As early as March 1916, the design appears to have mostly been settled; features included the selection of a Royal Aircraft Factory 4a air-cooled V12 engine (capable of 140 hp) to power the type along with a sizable fin and rudder. During the early design process, a smaller tail fin was substituted for the original, a step which later caused some controversy. By early April 1916 a mock-up of the R.E.8 had been completed, and construction of a pair of prototypes was underway. On 16 June 1916, the first of these prototypes was submitted for its final pre-flight inspection in advance of the type's maiden flight.

On 17 June 1916, the first R.E.8 test flight was conducted by F.W. Goodden. Goodden would perform all of the early flights with the type; on 1 July 1916, Sefton Brancker was flown by Goodden in the type to Hounslow, London. On 16 July 1916, the second prototype, furnished with a different design of propeller, performed its first flight. During late July 1916, the second of two prototypes was dispatched to France for service trials, the results of which were largely successful, with aircrew being generally quite favourably impressed. During August 1916, the second prototype returned to Farnborough, Hampshire, where it underwent modification based upon its experiences in France.

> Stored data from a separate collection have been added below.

(** X2. Submitting through [enqueue]: the new job is what [get_job] answers for
    its id, still as its constructor left it; the answers for the other ids
    do not change; the FIFO is one longer, with the new job last. *)
Theorem enqueue_get_job (q : JobQueue) (i t : string) p now :
  reachable mgr q →
  let job := new_job i t p now in
  let q' := enqueue (alloc q job).2 (alloc q job).1 in
  get_job q' i = Some job
  ∧ (∀ i', i' ≠ i → get_job q' i' = get_job q i')
  ∧ _queue q' = _queue q ++ [Some (length (heap q))]
  ∧ queue_size q' = S (queue_size q).
Proof.
  intros [Hs _]%reachable_registry_ok job q'. subst q'. cbn.
  set (q0 := set_heap q (heap q ++ [job])).
  assert (Hl : heap q0 !! length (heap q) = Some job) by (by apply list_lookup_middle).
  destruct (register_frame q0 (length (heap q))) as (Hh&Hq&_).
  unfold get_job, queue_size; cbn. rewrite (register_jobs q0 _ _ Hl), Hh, Hq. cbn.
  split; [by rewrite lookup_insert_eq; cbn; apply list_lookup_middle|].
  split; [|split; [done|rewrite length_app; cbn; lia]].
  intros i' Hne. rewrite lookup_insert_ne by done.
  destruct (_jobs q !! i') as [l|] eqn:Hj; [cbn|done].
  apply Hs, lookup_lt_Some in Hj. unfold ids in Hj. rewrite length_fmap in Hj.
  by apply lookup_app_l.
Qed.

(** X3. Submitting through [run_sync], at its suspension in the dispatch: the
    job is what [get_job] answers for its id, and it is RUNNING; the answers
    for the other ids do not change; the job never enters the FIFO. *)
Theorem run_sync_get_job (q : JobQueue) (i t : string) p now :
  reachable mgr q →
  let job := new_job i t p now in
  let l := (alloc q job).1 in
  let q' := execute_begin (register (alloc q job).2 l) l in
  get_job q' i = Some (stores [SetStatus RUNNING] job)
  ∧ (∀ i', i' ≠ i → get_job q' i' = get_job q i')
  ∧ _queue q' = _queue q.
Proof.
  intros [Hs _]%reachable_registry_ok job l q'. subst l q'. cbn.
  set (q0 := set_heap q (heap q ++ [job])).
  assert (Hl : heap q0 !! length (heap q) = Some job) by (by apply list_lookup_middle).
  destruct (register_frame q0 (length (heap q))) as (Hh&Hq&_).
  destruct (mutate_frame (register q0 (length (heap q))) (length (heap q))
              _execute_begin) as (Hj'&Hq'&_).
  unfold get_job; cbn.
  rewrite Hj', Hq', Hq, (register_jobs q0 _ _ Hl).
  rewrite (mutate_heap (register q0 (length (heap q))) _ _ job) by (by rewrite Hh).
  rewrite Hh. cbn.
  split; [|split; [|done]].
  - rewrite lookup_insert_eq; cbn.
    apply list_lookup_insert_eq. rewrite length_app; cbn; lia.
  - intros i' Hne. rewrite lookup_insert_ne by done.
    destruct (_jobs q !! i') as [l|] eqn:Hj; [cbn|done].
    apply Hs, lookup_lt_Some in Hj. unfold ids in Hj. rewrite length_fmap in Hj.
    rewrite list_lookup_insert_ne by lia. by apply lookup_app_l.
Qed.

(** *** The dispatcher *)

(** The payload keys the dispatcher looks up for a task. *)
Definition read_keys (t : string) : list string :=
  (if decide (t = "parse_document") then
     ["content"; "filename"; "extract_tables"; "extract_images"; "output_format"]
   else if decide (t = "parse_image") then
     ["content"; "filename"; "task"; "prompt"]
   else if decide (t = "parse_audio") then
     ["content"; "filename"; "language"; "diarize"]
   else if decide (t = "parse_video") then
     ["content"; "filename"; "language"; "diarize"; "extract_frames"]
   else if decide (t = "parse_web") then
     ["url"; "max_depth"; "css_selector"; "extraction_schema"; "headers"]
   else [])%string.

(** The keys it subscripts, in the order it does. *)
Definition required_keys (t : string) : list string :=
  (if decide (t = "parse_web") then ["url"] else ["content"; "filename"])%string.

Fixpoint first_missing (p : gmap string pyval) (ks : list string) : option string :=
  match ks with
  | [] => None
  | k :: ks' =>
      match p !! k with
      | Some _ => first_missing p ks'
      | None => Some k
      end
  end.

Definition failure {A} (o : outcome A) : option string :=
  match o with
  | Raised msg => Some msg
  | _ => None
  end.

(** What the accessor of the parser of a task raises, if it does. *)
Definition accessor_failure (t : string) : option string :=
  (if decide (t = "parse_document") then failure (document_parser mgr)
   else if decide (t = "parse_image") then failure (image_parser mgr)
   else if decide (t = "parse_web") then failure (web_parser mgr)
   else failure (media_parser mgr))%string.

(** The failure of a dispatch that does not get to the call of the parser. *)
Definition early_failure (j : Job) : option string :=
  match accessor_failure (task j) with
  | Some e => Some e
  | None =>
      (λ k, "'" +:+ k +:+ "'")%string
        <$> first_missing (payload j) (required_keys (task j))
  end.

Ltac key_in :=
  repeat first [apply list_elem_of_here | apply list_elem_of_further].

(** X4. The dispatcher looks at the task and at the keys of [read_keys] only:
    two jobs with the same task whose payloads agree on these keys are
    dispatched alike, whatever else the payloads hold. *)
Theorem _dispatch_reads (j j' : Job) :
  task j = task j' →
  (∀ k, k ∈ read_keys (task j) → payload j !! k = payload j' !! k) →
  _dispatch mgr j = _dispatch mgr j'.
Proof.
  intros Ht Hk. unfold _dispatch. rewrite <- Ht.
  unfold read_keys in Hk.
  repeat case_decide; [..|done]; unfold getitem, get;
    repeat match goal with
    | |- context [payload j !! ?k] =>
        rewrite (Hk k) by key_in
    end; done.
Qed.

(** X5. The order of the failures of a dispatch of a known task: if the parser
    is not loaded, the accessor's [RuntimeError], whatever the payload;
    otherwise, if a subscripted key is missing, the [KeyError] of the first
    such key.  [_execute] then leaves the job FAILED with that message. *)
Theorem dispatch_precedence (j : Job) (msg : string) :
  task j ∈ known_tasks →
  early_failure j = Some msg →
  _dispatch mgr j = Raised msg
  ∧ ∀ now, (_execute mgr j now).1 = Returned ()
           ∧ status (_execute mgr j now).2 = FAILED
           ∧ error (_execute mgr j now).2 = Some msg.
Proof.
  intros Hk Hm.
  assert (Hd : _dispatch mgr j = Raised msg).
  { unfold known_tasks in Hk. unfold _dispatch.
    unfold early_failure, accessor_failure, required_keys in Hm.
    repeat (apply elem_of_cons in Hk as [Hk|Hk]); [..|by apply elem_of_nil in Hk];
      rewrite Hk in *; repeat (case_decide; try done); cbn in *.
    - unfold document_parser in *.
      destruct (_document_parser mgr); cbn in *; [|by injection Hm as <-].
      unfold getitem.
      destruct (payload j !! "content"%string); cbn in *; [|by injection Hm as <-].
      destruct (payload j !! "filename"%string); cbn in *; [done|by injection Hm as <-].
    - unfold image_parser in *.
      destruct (_image_parser mgr); cbn in *; [|by injection Hm as <-].
      unfold getitem.
      destruct (payload j !! "content"%string); cbn in *; [|by injection Hm as <-].
      destruct (payload j !! "filename"%string); cbn in *; [done|by injection Hm as <-].
    - unfold media_parser in *.
      destruct (_media_parser mgr); cbn in *; [|by injection Hm as <-].
      unfold getitem.
      destruct (payload j !! "content"%string); cbn in *; [|by injection Hm as <-].
      destruct (payload j !! "filename"%string); cbn in *; [done|by injection Hm as <-].
    - unfold media_parser in *.
      destruct (_media_parser mgr); cbn in *; [|by injection Hm as <-].
      unfold getitem.
      destruct (payload j !! "content"%string); cbn in *; [|by injection Hm as <-].
      destruct (payload j !! "filename"%string); cbn in *; [done|by injection Hm as <-].
    - unfold web_parser in *.
      destruct (_web_parser mgr); cbn in *; [|by injection Hm as <-].
      unfold getitem.
      destruct (payload j !! "url"%string); cbn in *; [done|by injection Hm as <-]. }
  split; [done|]. intros now.
  unfold _execute, _execute_writes; cbn [fst snd].
  rewrite _dispatch_stores, Hd. by cbn.
Qed.

(** *** The worker loop *)

Lemma run_app acts1 acts2 (q : JobQueue) :
  run mgr (acts1 ++ acts2) q = q' ← run mgr acts1 q; run mgr acts2 q'.
Proof.
  revert q. induction acts1 as [|a acts1 IH]; intros q; cbn; [done|].
  destruct (do mgr a q); cbn; [apply IH|done].
Qed.

Lemma reachable_run acts (q q' : JobQueue) :
  reachable mgr q → run mgr acts q = Some q' → reachable mgr q'.
Proof.
  intros [acts0 H0] Hrun. exists (acts0 ++ acts). by rewrite run_app, H0.
Qed.

(** The stretches of [_worker]. *)
Lemma step_loop_test (q : JobQueue) w now :
  _workers q !! w = Some LoopHead →
  worker_step mgr q w now
  = Some (set_worker q w (if _running q then Getting else Exited)).
Proof. intros Hw. unfold worker_step. by rewrite Hw. Qed.

Lemma step_get_job (q : JobQueue) w l fifo now :
  _workers q !! w = Some Getting → _queue q = Some l :: fifo →
  worker_step mgr q w now
  = Some (set_worker (execute_begin (set_queue q fifo) l) w (Executing l)).
Proof. intros Hw Hq. unfold worker_step. rewrite Hw; cbn. by rewrite Hq. Qed.

Lemma step_get_sentinel (q : JobQueue) w fifo now :
  _workers q !! w = Some Getting → _queue q = None :: fifo →
  worker_step mgr q w now = Some (set_worker (set_queue q fifo) w Exited).
Proof. intros Hw Hq. unfold worker_step. rewrite Hw; cbn. by rewrite Hq. Qed.

Lemma step_resume (q : JobQueue) w l j now :
  _workers q !! w = Some (Executing l) → heap q !! l = Some j →
  worker_step mgr q w now
  = Some (set_worker (mutate q l (_execute_resume (_dispatch mgr j) now)) w
            (match _dispatch mgr j with Escaped => Exited | _ => LoopHead end)).
Proof.
  intros Hw Hl. unfold worker_step. rewrite Hw; cbn.
  unfold execute_resume. rewrite Hl. by destruct (_dispatch mgr j).
Qed.

(** A job taken from the FIFO and run to the end of [_execute]: two
    stretches of the worker, [get] up to the dispatch and the rest. *)
Lemma take_and_execute (q : JobQueue) w l j fifo now :
  _workers q !! w = Some Getting → _queue q = Some l :: fifo →
  heap q !! l = Some j → _dispatch mgr j ≠ Escaped →
  ∃ q', run mgr [WorkerStep w now; WorkerStep w now] q = Some q'
    ∧ heap q' = <[l := (_execute mgr j now).2]> (heap q)
    ∧ _jobs q' = _jobs q ∧ _queue q' = fifo
    ∧ _workers q' = <[w := LoopHead]> (_workers q)
    ∧ _running q' = _running q ∧ inline q' = inline q
    ∧ dispatched q' = dispatched q ++ [l].
Proof.
  intros Hw Hq Hl He.
  assert (Hlt : (w < length (_workers q))%nat) by (by eapply lookup_lt_Some).
  assert (Hll : (l < length (heap q))%nat) by (by eapply lookup_lt_Some).
  set (q1 := set_worker (execute_begin (set_queue q fifo) l) w (Executing l)).
  destruct (mutate_frame (set_queue q fifo) l _execute_begin)
    as (Hj1&Hq1&Hw1&Hi1&Hd1&Hr1).
  pose proof (mutate_heap (set_queue q fifo) l _execute_begin j Hl) as Hh1.
  assert (Hl1 : heap q1 !! l = Some (stores _execute_begin j)).
  { unfold q1; cbn. rewrite Hh1. cbn. by apply list_lookup_insert_eq. }
  assert (Hw1' : _workers q1 !! w = Some (Executing l)).
  { unfold q1; cbn. rewrite Hw1. cbn. by apply list_lookup_insert_eq. }
  set (o := _dispatch mgr (stores _execute_begin j)).
  set (q2 := set_worker (mutate q1 l (_execute_resume o now)) w
               (match o with Escaped => Exited | _ => LoopHead end)).
  exists q2.
  destruct (mutate_frame q1 l (_execute_resume o now)) as (Hj2&Hq2&Hw2&Hi2&Hd2&Hr2).
  pose proof (mutate_heap q1 l (_execute_resume o now) _ Hl1) as Hh2.
  split.
  { cbn [run do]. rewrite (step_get_job q w l fifo now Hw Hq). cbn. fold q1.
    by rewrite (step_resume q1 w l _ now Hw1' Hl1). }
  assert (Ho : o ≠ Escaped) by (unfold o; by rewrite _dispatch_stores).
  unfold q2; cbn. rewrite Hh2, Hj2, Hq2, Hw2, Hi2, Hd2, Hr2.
  unfold q1; cbn. rewrite Hh1, Hj1, Hq1, Hw1, Hi1, Hd1, Hr1. cbn.
  split; [|split; [done|split; [done|split; [|done]]]].
  - rewrite list_insert_insert_eq. reflexivity.
  - rewrite list_insert_insert_eq. by destruct o.
Qed.

(** One turn of the loop of worker [w]: the test of [self._running], the
    return of [get], the rest of [_execute]. *)
Definition turn (w : nat) (now : float) : list action :=
  [WorkerStep w now; WorkerStep w now; WorkerStep w now].

Fixpoint turns (w : nat) (now : float) (n : nat) : list action :=
  match n with
  | O => []
  | S n' => turn w now ++ turns w now n'
  end.

Lemma worker_turn (q : JobQueue) w l j fifo now :
  _workers q !! w = Some LoopHead → _running q = true →
  _queue q = Some l :: fifo → heap q !! l = Some j → _dispatch mgr j ≠ Escaped →
  ∃ q', run mgr (turn w now) q = Some q'
    ∧ heap q' = <[l := (_execute mgr j now).2]> (heap q)
    ∧ _jobs q' = _jobs q ∧ _queue q' = fifo ∧ _workers q' = _workers q
    ∧ _running q' = true ∧ inline q' = inline q
    ∧ dispatched q' = dispatched q ++ [l].
Proof.
  intros Hw Hr Hq Hl He.
  assert (Hlt : (w < length (_workers q))%nat) by (by eapply lookup_lt_Some).
  destruct (take_and_execute (set_worker q w Getting) w l j fifo now)
    as (q'&Hrun&Hh&Hj&Hq'&Hw'&Hr'&Hi&Hd); [|done..|].
  { cbn. by apply list_lookup_insert_eq. }
  exists q'. split.
  { unfold turn. cbn [run do]. rewrite (step_loop_test q w now Hw), Hr. exact Hrun. }
  cbn in *. rewrite Hw', list_insert_insert_eq, Hr', Hr.
  by rewrite (list_insert_id _ _ _ Hw).
Qed.

Lemma execute_terminal (j : Job) now :
  _dispatch mgr j ≠ Escaped →
  terminal (status (_execute mgr j now).2)
  ∧ completed_at (_execute mgr j now).2 = Some now.
Proof.
  intros He. unfold _execute, _execute_writes; cbn [snd].
  rewrite _dispatch_stores.
  destruct (_dispatch mgr j); [split; [by left|done]|split; [by right|done]|done].
Qed.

The R.E.8 possessed a conventional wire-braced fabric-covered wooden structure, along with an unequal-span wing arrangement. The engine installation closely resembled that of the B.E.12, complete with the same large air scoop and similar vertically mounted exhausts protruding over the upper wing to carry the fumes clear of the crew. Apart from the disposition of the cockpits, the main visually distinguishable difference was that the engine was slightly raked back, to improve take off and landing characteristics. The early production R.E.8s were more or less identical to the prototypes.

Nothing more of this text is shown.